Einen kleinen Haken hat er. Er ist 2792 Meter hoch, der höchste Vulkan Neuseelands und der höchste Punkt der Nordinsel. Sein Gipfel ist schneebedeckt. Und wer tatsächlich in seine Nähe kommen will, muss einige Strapazen auf sich nehmen. Eine Wanderausrüstung, mindestens zwei Liter Wasser, eine Taschenlampe für den Notfall (welcher Notfall, fragt sich die Bebbin. Etwa wenn man sich von der Wandergruppe entfernt und SOS-Zeichen winken muss?), Mütze, Handschuhe, funktionierendes Handy (auch für den Notfall). Einen Vulkanausbruchs-Detektor vielleicht? Ihr merkt, alleine zu gehen wäre viel zu gefährlich.

„Viel zu gefährlich“, sagt der Meenzer, der niemals zugeben würde, dass ihm dieses Alibi sehr gelegen kommt. Denn nach der berühmten Wanderung zur Rheinquelle ist klar. Die Bergsteigerfahrung steckt bei beiden noch in den Kinderschuhen. Und da würden auch die besten Wanderschuhe und Pickel nichts daran ändern. Gut haben wir sie zuhause gelassen.  Stattdessen sehen wir uns also im Visitor Center die Wanderung am Bildschirm an. Dies bestätigt die Vermutung, dass das fehlende Zeitfenster nicht die grösste Herausforderung gewesen wäre. Steile Hänge ganz ohne Markierungen. Geröll, das unter dem Fuss wegrutscht, Seen, die nicht zum Baden geeignet sind, so verlockend bunt sie auch sein mögen. Schwindelerregende Aussichten und das Wissen, dass der Riese niemals schläft, auch wenn er schon seit 1995 auf seinen nächsten grossen Moment wartet. Und ehrlich gesagt: Wir wollen nicht dabei sein.
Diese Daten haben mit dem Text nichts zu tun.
(* ===== verification/AttackerRuns.v ===== *)
(** Runs of the simulation beside all kinds of attackers. An attacker that
    is [ready] can always go on; and whatever nodes it monitors from tick to
    tick, it holds exactly the shares that passed them, so that it recovers
    exactly the messages all of whose shares did. *)

From S2P Require Import Prelude PyDict Simulator SimulatorProps Attackers AttackersProps.

Section runs.
Context {RNG : Type}.
Variable choice_nodes : list node → nat → M RNG (list node).
Variable choice_indices : list nat → nat → M RNG (list nat).
Variable choice_one : list node → M RNG node.

(** [numpy.random.choice]: distinct elements of the list, or one of them. *)
Record draws : Prop := {
  dr_paths : draws_paths choice_indices;
  dr_nodes : ∀ l k rng, NoDup l → k ≤ length l → ∃ r rng',
    choice_nodes l k rng = (Ok r, rng') ∧ length r = k ∧ ∀ v, v ∈ r → v ∈ l;
  dr_one : ∀ l rng, l ≠ [] → ∃ v rng', choice_one l rng = (Ok v, rng') ∧ v ∈ l
}.
Hypothesis Hdraws : draws.

(** * A flow over disjoint paths of equal length *)

Record target_ok (net : list node) (f : PHFlow) (L : nat) : Prop := {
  to_wf : wf_paths net f;
  to_len : ∀ p, p ∈ paths f → length p = S (S L);
  to_pos : 0 < L;
  to_last : ∀ p, p ∈ paths f → last p = Some (sink_node f);
  to_second : NoDup (omap (λ p : path, p !! 1) (paths f))
}.

Lemma length_set_of_le {A} `{EqDecision A} (l : list A) : length (set_of l) ≤ length l.
Proof. apply submseteq_length, NoDup_submseteq; [apply NoDup_set_of|]. intros x. by rewrite elem_of_set_of. Qed.

Section target.
Context (net : list node) (f : PHFlow) (L : nat).
Hypothesis Hf : target_ok net f L.
Hypothesis Hnet : NoDup net.

Lemma path_second p : p ∈ paths f → ∃ v, p !! 1 = Some v ∧ v ∈ net ∧ v ≠ source_node f ∧ v ≠ sink_node f.
Proof.
  intros Hp. pose proof (to_len _ _ _ Hf p Hp) as Hlen. pose proof (to_pos _ _ _ Hf) as HL.
  destruct (lookup_lt_is_Some_2 p 1) as [v Hv]; [lia|]. exists v. split; [done|].
  pose proof (wp_NoDup _ _ (to_wf _ _ _ Hf) p Hp) as Hnd. split; [|split].
  - apply (wp_nodes _ _ (to_wf _ _ _ Hf) p v Hp). by eapply list_elem_of_lookup_2.
  - intros ->. pose proof (wp_head _ _ (to_wf _ _ _ Hf) p Hp) as Hh. rewrite head_lookup in Hh.
    pose proof (NoDup_lookup _ _ _ _ Hnd Hv Hh). done.
  - intros ->. pose proof (to_last _ _ _ Hf p Hp) as Hl. rewrite last_lookup in Hl.
    pose proof (NoDup_lookup _ _ _ _ Hnd Hv Hl). lia.
Qed.

Definition second_nodes : list node := omap (λ p : path, if bool_decide (length p ≤ 2) then None else p !! 1) (paths f).

Lemma second_nodes_eq : second_nodes = omap (λ p : path, p !! 1) (paths f).
Proof.
  unfold second_nodes. pose proof (to_len _ _ _ Hf) as Hlen. pose proof (to_pos _ _ _ Hf).
  induction (paths f) as [|p ps IH]; [done|]. unfold omap in *. simpl.
  rewrite bool_decide_eq_false_2 by (rewrite Hlen by left; lia). rewrite IH by (intros; apply Hlen; by right). done.
Qed.

Lemma length_second : length second_nodes = length (paths f).
Proof.
  rewrite second_nodes_eq. pose proof path_second as Hs. induction (paths f) as [|p ps IH]; [done|]. unfold omap in *. simpl.
  destruct (Hs p) as (v & -> & _); [left|]. simpl. f_equal. apply IH. intros; apply Hs. by right.
Qed.

Lemma elem_of_second v : v ∈ second_nodes → v ∈ net ∧ v ≠ source_node f ∧ v ≠ sink_node f.
Proof.
  rewrite second_nodes_eq. intros (p & Hp & Hv)%list_elem_of_omap. destruct (path_second p Hp) as (w & Hw & ?).
  by simplify_eq.
Qed.

(** * Attackers that can go on *)

Definition collection_ok (l : list node) : Prop := NoDup l ∧ ph_K f ≤ length l ∧ ∀ v, v ∈ l → v ∈ net.

Record ready (a : Attacker) : Prop := {
  rd_K : a_K a = ph_K f;
  rd_period : hop_period a ≠ 0%Z;
  rd_nodes : ∀ v, v ∈ monitored_nodes a → v ∈ net;
  rd_bound : a_kind a ≠ IdealRandomPathHopping → a_kind a ≠ Total → length (monitored_nodes a) ≤ ph_K f;
  rd_collection : ∀ l, node_collection a = Some l → collection_ok l;
  rd_paths : ∀ ps, path_collection a = Some ps → ps = interior <$> paths f;
  rd_flow : a_kind a = Planned → ∃ f', Dict.get (own_flows a) 0%Z = Some f' ∧ paths f' = paths f;
  rd_hop : 1 ≤ hop_index a;
  rd_seen : Forall (λ i, i < length (paths f)) (planned_monitored a);
  rd_on_path : a_kind a = Planned → ∀ v, v ∈ monitored_nodes a → ∃ p, p ∈ paths f ∧ v ∈ p
}.

Lemma second_collection : collection_ok second_nodes.
Proof.
  split; [rewrite second_nodes_eq; apply (to_second _ _ _ Hf)|].
  split; [rewrite length_second; apply (wp_enough _ _ (to_wf _ _ _ Hf))|]. by intros v [? _]%elem_of_second.
Qed.

Lemma collection_perm l l' : l ≡ₚ l' → collection_ok l → collection_ok l'.
Proof. intros Hp (? & ? & ?). split; [by rewrite <-Hp|]. split; [by rewrite <-Hp|]. intros v. rewrite <-Hp. auto. Qed.

Lemma inner_collection nodes : nodes = net →
  collection_ok (filter (λ n, n ≠ source_node f ∧ n ≠ sink_node f) nodes).
Proof.
  intros ->. split; [by apply NoDup_filter|]. split; [|by intros v [_ ?]%list_elem_of_filter].
  transitivity (length second_nodes); [apply second_collection|].
  apply submseteq_length, NoDup_submseteq; [apply second_collection|].
  intros v (? & ? & ?)%elem_of_second. by apply list_elem_of_filter.
Qed.

(** The interiors of drawn paths. *)
Lemma drawn_interiors r : Forall (λ p, p < length (paths f)) r →
  ∃ ps, mapR (λ i, or_raise IndexError ((interior <$> paths f) !! i)) r = Ok ps ∧ length ps = length r ∧
    ∀ q, q ∈ ps → q ≠ [] ∧ ∀ v, v ∈ q → v ∈ net.
Proof.
  induction 1 as [|i r Hi _ (ps & Hps & Hlen & Hq)]; [exists []; split; [done|]; split; [done|]; by intros q ?%elem_of_nil|].
  cbn [mapR]. destruct (lookup_lt_is_Some_2 _ _ Hi) as [p Hp]. rewrite list_lookup_fmap, Hp. cbn. rewrite Hps.
  exists (interior p :: ps). split; [done|]. split; [simpl; by rewrite Hlen|].
  intros q [->|?]%elem_of_cons; [|by apply Hq].
  assert (p ∈ paths f) as Hin by (by eapply list_elem_of_lookup_2).
  pose proof (to_len _ _ _ Hf p Hin) as Hl. pose proof (to_pos _ _ _ Hf).
  destruct p as [|x [|y p]]; [done..|]. split.
  - unfold interior, but_last. simpl in *. destruct p; [simpl in *; lia|]. done.
  - intros v Hv. apply (wp_nodes _ _ (to_wf _ _ _ Hf) _ v Hin). right.
    unfold interior, but_last in Hv. simpl in Hv. eapply elem_of_take in Hv as (j & Hj & _). by eapply list_elem_of_lookup_2.
Qed.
Neben ihm geht der Mount Tanaraki fast unter. Er ist schon ewig nicht mehr zornig geworden. Dabei hat er, im Gegensatz zu seinem mächtigen Nachbarn, die perfekteste Vulkanform überhaupt und sieht genau so aus, wie ein Vulkan eben aussehen muss. Ein kleines Rauchfähnchen hätte aber noch gut ausgesehen.

Meenzer und Bebbin sind sich für einmal wieder einig: Der Ruapehu ist vermutlich der Seiteneingang zur Hölle. Und wir sind noch nicht ganz bereit. Deshalb beschränken wir uns auf ein Spaziergängchen zu einem Fällchen, das mit unseren Wasserfällen nicht ernsthaft konkurrrieren kann uns aber zur nötigen täglichen Bewegungseinheit verhilft.
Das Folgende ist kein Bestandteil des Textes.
(** From a node between the ends, a path can only go on to the sink. *)
Lemma walk_to_sink rest : ∀ pre x,
  0 ≤ x < src → NoDup (pre ++ x :: rest) → (x mod l = 0 → src ∈ pre) → (x mod l ≠ 0 → x - 1 ∈ pre) →
  last (x :: rest) = Some snk → Forall (λ uv, nx_has_edge g uv.1 uv.2 = true) (pairwise (x :: rest)) →
  rest = seqZ (x + 1) (l - 1 - x mod l) ++ [snk].
Proof.
  induction rest as [|y rest IH]; intros pre x Hx Hnd Hz Hnz Hlast Hedges.
  { injection Hlast as Hs. lia. }
  rewrite pairwise_cons in Hedges. apply Forall_cons in Hedges as [Hxy Hedges]. cbn [fst snd] in Hxy.
  assert (y ∉ pre) as Hy.
  { apply NoDup_app in Hnd as (_ & Hd & _). intros Hin. apply (Hd y Hin). right. left. }
  apply g_edges in Hxy. unfold par_edge in Hxy. destruct Hxy as [Hxy|Hxy].
  - destruct Hxy as [(? & _)|[(? & _)|(-> & _ & Hlt & Hm)]]; [lia..|].
    rewrite (IH (pre ++ [x]) (x + 1)); [|lia| | | |done|done].
    + rewrite (mod_succ x Hm), (seqZ_cons (x + 1)) by (pose proof (Z.mod_pos_bound (x + 1) l ltac:(lia)); rewrite (mod_succ x Hm) in *; lia).
      replace (Z.succ (x + 1)) with (x + 1 + 1) by lia.
      replace (Z.pred (l - 1 - x mod l)) with (l - 1 - (x mod l + 1)) by lia. done.
    + by rewrite <-(assoc_L (++)).
    + done.
    + intros _. apply elem_of_app. right. apply list_elem_of_singleton. lia.
  - destruct Hxy as [(-> & _ & Hm)|[(-> & _ & Hm)|(-> & _ & _ & Hm)]].
    + by destruct Hy; apply Hz.
    + destruct rest as [|z rest].
      * rewrite (mod_last x Hm). replace (l - 1 - (l - 1)) with 0 by lia. done.
      * exfalso. apply NoDup_app in Hnd as (_ & _ & [_ [Hn2 _]%NoDup_cons]%NoDup_cons). apply Hn2.
        apply last_Some_elem_of. done.
    + destruct Hy. replace y with (y + 1 - 1) by lia. by apply Hnz.
Qed.

Lemma simple_path_parallel q : simple_path g src snk q → ∃ h, path_start h ∧ q = parallel_path h.
Proof.
  intros (Hh & Hlast & Hnd & Hedges). destruct q as [|s [|v rest]]; [done|injection Hh as ->; injection Hlast as ?; lia|].
  injection Hh as ->. rewrite pairwise_cons in Hedges. apply Forall_cons in Hedges as [Hv Hedges].
  apply g_edges in Hv. cbn [fst snd] in Hv. unfold par_edge in Hv.
  assert (path_start v) as Hs by (unfold path_start; lia). exists v. split; [done|]. destruct Hs as [Hr Hm].
  unfold parallel_path. rewrite (seqZ_cons v) by lia. cbn [app]. do 2 f_equal.
  rewrite (walk_to_sink rest [src] v); [|done|done|set_solver|done|done|done].
  rewrite Hm. replace (l - 1 - 0) with (Z.pred l) by lia. done.
Qed.

Lemma parallel_path_simple h : path_start h → simple_path g src snk (parallel_path h).
Proof.
  intros [Hr Hm]. unfold parallel_path.
  assert (h + l ≤ src) as Hend.
  { pose proof (Z.div_mod h l ltac:(lia)). assert (h / l < n) by nia. nia. }
  split; [done|]. split; [by rewrite app_comm_cons, last_snoc|]. split.
  - apply NoDup_cons. rewrite elem_of_app, elem_of_seqZ, list_elem_of_singleton. split; [lia|].
    apply NoDup_app. split; [apply NoDup_seqZ|]. split; [|apply NoDup_singleton].
    intros x Hx%elem_of_seqZ ->%list_elem_of_singleton. lia.
  - assert (seqZ h l = seqZ h (l - 1) ++ [h + l - 1]) as Hs.
    { replace l with (l - 1 + 1) at 1 by lia. rewrite (seqZ_app h) by lia. f_equal.
      rewrite (seqZ_cons (h + (l - 1))) by lia. simpl. f_equal. lia. }
    rewrite Hs, <-(assoc_L (++)). cbn [app]. rewrite app_comm_cons, pairwise_snoc. apply Forall_app. split.
    + rewrite <-app_comm_cons, <-Hs, (seqZ_cons h) by lia. rewrite pairwise_cons. rewrite <-(seqZ_cons h) by lia.
      apply Forall_cons. split; [apply g_edges; left; left; done|].
      apply Forall_forall. intros [u v] Huv. pose proof (pairwise_seqZ (Z.to_nat l) h u v) as Hp. rewrite Z2Nat.id in Hp by lia.
      apply Hp in Huv. apply g_edges. left. right. right. cbn [fst snd]. split; [lia|]. split; [lia|]. split; [lia|].
      replace v with ((v - h) + (h / l) * l) by (pose proof (Z.div_mod h l ltac:(lia)); lia).
      rewrite Z_mod_plus_full, Z.mod_small by lia. lia.
    + apply Forall_singleton. apply g_edges. right. right. left. cbn [fst snd]. split; [done|]. split; [lia|].
      replace (h + l - 1 + 1) with (h + 1 * l) by lia. by rewrite Z_mod_plus_full.
Qed.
Am nächsten Morgen schon müssen wir uns vom dösenden Riesen verabschieden und fahren nach einem nostalgischen Blick zurück weiter südwärts nach Wellington, unserem letzten Halt auf der Nordinsel. So schnell geht das.
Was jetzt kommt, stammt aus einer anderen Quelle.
(** The providers that vary one parameter from 1 to 10. *)
Lemma varying_seeded basis per title name :
  (∀ v s i, (1 ≤ v ≤ 10)%Z → ∃ str N K l period T,
     str_format (all_parameters [(basis, v); ("seed_number"%string, s)] per i) None title = Ok str ∧
     complete (all_parameters [(basis, v); ("seed_number"%string, s)] per i) N K l period T s) →
  provides (varying randint basis per title name) name 100.
Proof.
  intros Hpack rng. unfold varying. destruct (seed_numbers_total 10 rng) as (seeds & rng1 & Hs & Hlen & Hseeds).
  rewrite (bindS_run _ _ _ seeds rng1) by exact Hs.
  destruct (mk_provider_seeded [one_to_ten basis; (λ s, ("seed_number"%string, s)) <$> seeds] per title name) with (rng := rng1)
    as (p & rng' & Hrun & Hname & Hl & Hall).
  - intros i pack (x & y & -> & Hx & Hy)%elem_of_product2. unfold one_to_ten in Hx.
    apply list_elem_of_fmap in Hx as (v & -> & Hv%elem_of_seqZ). apply list_elem_of_fmap in Hy as (s & -> & Hsin).
    rewrite Forall_forall in Hseeds. destruct (Hpack v s i) as (str & N & K & l & period & T & H1 & H2); [lia|].
    exists str, N, K, l, period, T, s. split; [by apply Hseeds|]. done.
  - exists p, rng'. split; [exact Hrun|]. split; [done|]. split; [|done].
    rewrite Hl, length_product2. unfold one_to_ten. by rewrite !length_fmap, Hlen.
Qed.

(** The providers that vary the number of paths. *)
Lemma number_of_paths_complete hop n seed : (10 ≤ n)%Z → hop ≠ 0%Z →
  complete [("path_length", 5); ("K", n / 2); ("N", n); ("attacker_hop_period", hop);
    ("seed_number", seed); ("sim_duration", 10 ^ 4)]%string%Z n (n / 2) 5 hop (10 ^ 4) seed.
Proof.
  intros Hn Hhop. split; try done.
  - apply (bool_decide_unpack _). by vm_compute.
  - apply Forall_forall, (bool_decide_unpack _). by vm_compute.
  - split; [|done]. split; [apply Z.div_le_lower_bound; lia|]. apply Z.div_le_upper_bound; lia.
Qed.

Lemma varying_number_of_paths_seeded hop name : hop ≠ 0%Z →
  provides (varying_number_of_paths randint hop name) name 100.
Proof.
  intros Hhop rng. unfold varying_number_of_paths.
  set (inv := λ (p : TrialProvider) n, provider_name p = name ∧ length (trials p) = n ∧ Forall seeded (trials p)).
  set (body := λ (n : Z) (the_trial_provider : TrialProvider) '(run_idx, seed_number),
      the_trial ← new_trial randint (length (trials the_trial_provider))
        ("number-of-paths-" +:+ str_of_Z n +:+ "-run-" +:+ str_of_Z (Z.of_nat run_idx));
      the_trial ← lift (number_of_paths_trial hop n seed_number the_trial);
      mret (add_trial the_trial_provider the_trial)).
  assert (∀ n p s seeds count, (10 ≤ n)%Z → inv p count → Forall (λ s, 0 ≤ s ≤ 2 ^ 32)%Z seeds →
    ∃ p' s', foldS (body n) p (enumerate seeds) s = (Ok p', s') ∧ inv p' (count + length seeds)) as Hinner.
  { intros n p s seeds count Hn Hp Hseeds.
    destruct (foldS_prefix (λ l1 p, inv p (count + length l1)) (body n) (enumerate seeds)) with (b := p) (s := s)
      as (p' & s' & Hrun & Hinv).
    - intros l1 [i seed] l2 q s1 Hsplit (Hq1 & Hq2 & Hq3). cbn [body].
      destruct (new_trial_total (length (trials q)) ("number-of-paths-" +:+ str_of_Z n +:+ "-run-" +:+ str_of_Z (Z.of_nat i)) s1)
        as (id & s2 & Ht). rewrite (bindS_run _ _ _ _ s2) by exact Ht.
      destruct (complete_seeded _ _ _ _ _ _ _ (length (trials q))
        ("number-of-paths-" +:+ str_of_Z n +:+ "-run-" +:+ str_of_Z (Z.of_nat i)) id
        (number_of_paths_complete hop n seed Hn Hhop)) as (t & Hadd & Hok).
      { rewrite Forall_forall in Hseeds. apply Hseeds. assert ((i, seed) ∈ enumerate seeds) as Hi by (rewrite Hsplit; set_solver).
        apply elem_of_enumerate in Hi. by eapply list_elem_of_lookup_2. }
      rewrite (bindS_run _ _ _ t s2) by (unfold lift, number_of_paths_trial; by rewrite Hadd).
      exists (add_trial q t), s2. split; [done|]. unfold inv, add_trial, with_trials. cbn [provider_name trials].
      split; [done|]. rewrite !length_app, Hq2. split; [simpl; lia|]. apply Forall_app. split; [done|]. by apply Forall_singleton.
    - by rewrite Nat.add_0_r.
    - exists p', s'. split; [exact Hrun|]. by rewrite length_enumerate in Hinv. }
  destruct (foldS_prefix (λ l1 p, inv p (length l1 * 10))
    (λ p n, seeds ← seed_numbers randint 10; foldS (body n) p (enumerate seeds)) ((λ i, i * 10)%Z <$> seqZ 1 10))
    with (b := init_provider name) (s := rng) as (p & rng' & Hrun & Hinv).
  - intros l1 n l2 q s Hsplit Hq. destruct (seed_numbers_total 10 s) as (seeds & s1 & Hs & Hlen & Hseeds).
    rewrite (bindS_run _ _ _ seeds s1) by exact Hs.
    assert (10 ≤ n)%Z as Hn.
    { assert (n ∈ ((λ i, i * 10)%Z <$> seqZ 1 10)) as Hin by (rewrite Hsplit; set_solver).
      apply list_elem_of_fmap in Hin as (i & -> & Hi%elem_of_seqZ). lia. }
    destruct (Hinner n q s1 seeds _ Hn Hq Hseeds) as (q' & s2 & Hrun & Hinv). exists q', s2. split; [exact Hrun|].
    rewrite Hlen in Hinv. rewrite length_app. cbn [length]. by replace ((length l1 + 1) * 10) with (length l1 * 10 + 10) by lia.
  - split; [done|]. split; [done|constructor].
  - exists p, rng'. split; [exact Hrun|]. done.
Qed.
Wellington ist die Hauptstadt Neuseelands, was wir erst feststellen, als wir der Stadt den Rücken gekehrt haben und auf der Fähre nach der Südinsel sitzen. Sie besticht, unter uns gesagt, nicht durch Vieles. Aber sein Mount Victoria, quasi mitten in der Stadt, bietet eine grandiose Rundumaussicht auf Stadt und Bucht. Was wir sagen können? Der Wind bläst uns in Sturmstärke um die Ohren und droht,  die Bebbin über die Platform zu wehen. Nach unserer Erfahrung ist Wellington der windigste Ort Neuseelands. Und ausgerechnet dort haben sie einen Flughafen gebaut. Dem Meenzer schaudert es, aber nicht wegen der Kälte. Er ist heilfroh, dass die Reise auf einer netten, garantiert windfesten Fähre und danach auf ganzen vier Rädern und sicherem Boden weitergeht.

 

4 Gedanken zu „Ein schlafender Riese

  1. Wahnsinnsfoto, einfach eigentlich weil hier besteht das Leben gerade aus einer Farbe: GRAU und es fühlt sich einfach nur nass an…..seeeeehr nass!!!! 😉

  2. sooo viel und sooo tiefes Blau: davon träumen wir hier nicht nur nachts… und erst der neuseeländische Kilimanjaro: beeindruckend! (von unten gesehen, natürlich).